Description of the task. Write out the following listing's lines from the one with "integer columns are [Z]." to the one with "From Stdlib Require", exactly, with both included and no others.

Task inputs.
(** * Planner: goal hierarchy, events and dashboard

    A shallow embedding of the planner's service layer
    ([goalService], [eventService], [dashboardService], [types/dashboard])
    and of the storage layer it talks to (the [goals], [events] and
    [profiles] tables with their constraints, functions and triggers).

    Conventions of the embedding.
    - A table is a finite map from the primary key to the row
      (the columns other than [id]).  The rows are those visible to the
      calling account (row-level security).
    - Timestamps are instants in milliseconds since the epoch ([Z]); the
      local time zone of the date helpers is UTC.
    - JavaScript numbers and SQL numerics are exact rationals ([Q]);
      integer columns are [Z].
    - A promise that rejects (a [throw], or an [error] returned by the
      storage client) is an [Err] carrying the message.
    - A service call writes the named columns of the addressed row: the row
      passes the BEFORE ROW triggers and the table's constraints or the
      write is refused.  The AFTER ROW trigger functions are embedded
      as functions of their own ([update_parent_goal_progress],
      [update_user_stats]). *)

From Stdlib Require Import QArith Qround Qminmax Qabs ZArith Lia Lqa Ascii String.
From stdpp Require Import gmap strings list fin_maps sorting.

Open Scope Z_scope.

(** ** Results of fallible calls *)

Inductive Result (A : Type) : Type :=
  | Ok (a : A)
  | Err (msg : string).
Arguments Ok {A} a.
Arguments Err {A} msg.

#[global] Instance Result_ret : MRet Result := λ A a, Ok a.
#[global] Instance Result_bind : MBind Result := λ A B f m,
  match m with
  | Ok a => f a
  | Err e => Err e
  end.

Definition is_Ok {A} (r : Result A) : Prop := ∃ a, r = Ok a.
Definition is_Err {A} (r : Result A) : Prop := ∃ e, r = Err e.

Definition guard_or (b : bool) (msg : string) : Result unit :=
  if b then Ok tt else Err msg.

(** ** JavaScript and SQL arithmetic *)

(** [Math.round]: the nearest integer, ties towards +infinity. *)
Definition Math_round (x : Q) : Z := Qfloor (x + (1 # 2)).

(** [Math.round(x * 100) / 100]. *)
Definition round2 (x : Q) : Q := Math_round (x * 100) # 100.

(** A value stored in a [DECIMAL(5,2)] column: two decimals, ties away from
    zero. *)
Definition numeric_5_2 (x : Q) : Q :=
  if Qle_bool 0 x then Qfloor (x * 100 + (1 # 2)) # 100
  else - (Qfloor (- x * 100 + (1 # 2)) # 100).

(** The sum of an array of numbers, as [reduce((sum, x) => sum + x, 0)]. *)
Definition Qsum (l : list Q) : Q := fold_left Qplus l 0%Q.

(** A JavaScript string used as a condition is false when it is absent or
    empty. *)
Definition truthy (s : option string) : bool :=
  match s with
  | Some s => negb (String.eqb s "")
  | None => false
  end.

(** [Array.prototype.sort(cmp)]: a stable sort; [cmp a b <= 0] keeps [a]
    before [b]. *)
Fixpoint sort_insert {A} (cmp : A → A → Z) (x : A) (l : list A) : list A :=
  match l with
  | [] => [x]
  | y :: l' => if cmp x y <=? 0 then x :: y :: l' else y :: sort_insert cmp x l'
  end.

Definition Array_sort {A} (cmp : A → A → Z) (l : list A) : list A :=
  foldr (sort_insert cmp) [] l.

(** ** The data model *)

Inductive GoalStatus := active | completed | paused | cancelled.

#[global] Instance GoalStatus_eq_dec : EqDecision GoalStatus.
Proof. solve_decision. Defined.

Exercise response.
      integer columns are [Z].
    - A promise that rejects (a [throw], or an [error] returned by the
      storage client) is an [Err] carrying the message.
    - A service call writes the named columns of the addressed row: the row
      passes the BEFORE ROW triggers and the table's constraints or the
      write is refused.  The AFTER ROW trigger functions are embedded
      as functions of their own ([update_parent_goal_progress],
      [update_user_stats]). *)

From Stdlib Require Import QArith Qround Qminmax Qabs ZArith Lia Lqa Ascii String.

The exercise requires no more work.